Quand le partage bouscule l’économie traditionnelle

Partager une voiture avec un inconnu, dormir chez l'habitant plutôt qu'à l'hôtel, déléguer une tâche à un voisin ou emprunter à un particulier plutôt qu'à une banque : les nouveaux usages de l'Internet révolutionnent notre façon de consommer et créent des modèles économiques inédits.

La société « Airbnb » vaut aujourd’hui 7,5 milliards d’euros, presque autant que le groupe « Accor ».

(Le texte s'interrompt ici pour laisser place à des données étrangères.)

(** * snowflake-data-diff: the table resolver and the diff classifier

    A shallow embedding of [src/snowflake-data-diff.py], the Streamlit page
    that lets a user pick a source and a target table of a Snowflake
    warehouse and shows the row-level differences computed by [data_diff].

    The page is one script: [load_sf_db_list] (the cascading selection of
    database, schema, table and key column) is run once per side, and the
    handler of the 'Show Table Diff' button partitions the materialized
    diff into three buckets.

    What the script calls but does not define (the warehouse behind
    [run_query_sf], the user behind [st.selectbox], [connect_to_table],
    [diff_tables], [pd.read_sql_query] and [DataFrame.to_csv]) is a
    [Variable] of its section.  So is the binding of the global name
    [SNOWFLAKE_CONN_INFO], which the script uses and does not bind: its
    use raises [NameError] when the binding is absent.  What the script
    does with the answers (raising, catching, logging, concatenating names,
    looking up columns, masking rows) is modelled as written, in a monad of
    exceptions over the state of the warehouse that also collects, in
    order, the calls, prints, log records and page elements produced.
    Streamlit's element calls are taken to return. *)

From Stdlib Require Import String Ascii List ZArith Bool Arith Lia Permutation DecimalString.
Import ListNotations.

Open Scope string_scope.
Open Scope list_scope.

(** Python's [+] on two [str]. *)
Infix "+:+" := String.append (at level 60, right associativity).

(** ** Python values *)

(** The values that travel through the script: cells of catalog rows,
    selected options, the components of the returned triple. *)
Inductive value : Type :=
| VNone
| VBool (b : bool)
| VInt (z : Z)
| VStr (s : string).

Definition type_name (v : value) : string :=
  match v with
  | VNone => "NoneType"
  | VBool _ => "bool"
  | VInt _ => "int"
  | VStr _ => "str"
  end.

Definition str_nat (n : nat) : string := NilEmpty.string_of_uint (Nat.to_uint n).

Definition str_Z (z : Z) : string := NilZero.string_of_int (Z.to_int z).

(** [str(v)], which is what an f-string field [{v}] inserts. *)
Definition py_str (v : value) : string :=
  match v with
  | VNone => "None"
  | VBool true => "True"
  | VBool false => "False"
  | VInt z => str_Z z
  | VStr s => s
  end.

(** Truth value of an object in a condition ([if x and y]). *)
Definition truthy (v : value) : bool :=
  match v with
  | VNone => false
  | VBool b => b
  | VInt z => negb (Z.eqb z 0)
  | VStr s => negb (String.eqb s "")
  end.

(** ** Exceptions *)

(** The subclasses of [Exception] that the script or pandas raise, and
    [External] for whatever a collaborator (the Snowflake connector, the
    diff engine, the SQL reader) raises, with its class name and message. *)
Inductive exn : Type :=
| ValueError (msg : string)
| TypeError (msg : string)
| KeyError (key : string)
| NameError (msg : string)
| External (cls msg : string).

(** [str(e)]: the message, and for a [KeyError] the quoted key. *)
Definition exn_str (e : exn) : string :=
  match e with
  | ValueError m => m
  | TypeError m => m
  | KeyError k => "'" +:+ k +:+ "'"
  | NameError m => m
  | External _ m => m
  end.

Definition dquote : string := String (ascii_of_nat 34) EmptyString.

(** [s + v] with a [str] on the left. *)
Definition str_add (s : string) (v : value) : exn + string :=
  match v with
  | VStr t => inr (s +:+ t)
  | _ => inl (TypeError ("can only concatenate str (not " +:+ dquote +:+ type_name v
                          +:+ dquote +:+ ") to str"))
  end.

Definition unsupported_add (a b : value) : exn :=
  TypeError ("unsupported operand type(s) for +: '" +:+ type_name a +:+ "' and '"
             +:+ type_name b +:+ "'").

(** An [int] operand of [+]; [bool] is a subclass of [int]. *)
Definition as_int (v : value) : option Z :=
  match v with
  | VInt z => Some z
  | VBool b => Some (if b then 1%Z else 0%Z)
  | _ => None
  end.
(** * mysql_helper_functions: a shallow embedding and its properties

    The Python module [mysql_helper_functions.py] is a thin data-access
    layer over a MySQL connection: it renders SQL text from table names,
    column lists and values, runs it through a cursor, and marshals the
    fetched rows into a data frame.

    The embedding has three layers.
    - Python data: values, exceptions, data frames.
    - The database client ([mysql.connector]) as a [Driver]: a record of
      operations over an abstract connection state, each of which either
      returns or raises [connector.Error].
    - The functions of the module, written in a small monad that threads
      the function's local variables and the world (connection state and
      the trace of client calls), with Python's [try]/[except]/[finally]
      and early [return].

    Console output ([print]) has no influence on control flow and is not
    modelled. *)

From Stdlib Require Import String Ascii List ZArith Bool Arith Lia DecimalString.
Import ListNotations.
Set Warnings "-register-all".
Local Open Scope list_scope.
Local Open Scope string_scope.

(** ** Python data *)

(** Python objects that flow through the module: scalars, tuples (filter
    values, fetched rows) and the [pandas.Series] that [row[label]] yields
    when a label is duplicated. *)
Inductive value : Type :=
| VInt (z : Z)
| VStr (s : string)
| VNone
| VTuple (items : list value)
| VSeries (items : list value).

(** [isinstance(v, tuple)] *)
Definition is_tuple (v : value) : bool :=
  match v with
  | VTuple _ => true
  | _ => false
  end.

Inductive exn : Type :=
| ConnectorError (msg : string)
| UnboundLocalError (var : string)
| KeyError (key : string)
| ValueError (msg : string)
| TypeError (msg : string)
| IndexError (msg : string).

Elles s'appellent « Airbnb », « Lyft » ou « TaskRabbit ». Ces start-up basées sur l'échange et le partage sont en passe de bouleverser les secteurs traditionnels comme l'hôtellerie ou les transports. Ce phénomène appelé « l'économie collaborative » ou « sharing economy » aux États-Unis est en train d'accaparer tous les secteurs de l'économie traditionnelle.
Cette consommation « collaborative » n'est plus un microphénomène : le « C2C » (consumer to consumer), c'est-à-dire le commerce entre particuliers, est pratiqué aujourd'hui par sept internautes sur 10 dans le monde.
« Airbnb » par exemple, spécialisé dans la location de chambres chez l'habitant, réaliserait plus d'un milliard de dollars de chiffre d'affaires. Depuis la création de cette plate-forme, plus de 4 millions de personnes l'auraient utilisée, dont 2,5 millions seulement en 2012.
D'autres secteurs comme les transports (« Uber »), la gastronomie (« cavientdujardin », « troc légumes ») en passant par le commerce, les services (« youneed », « TaskRabbit ») ou la banque (« Lendingclub ») sont aussi concernés.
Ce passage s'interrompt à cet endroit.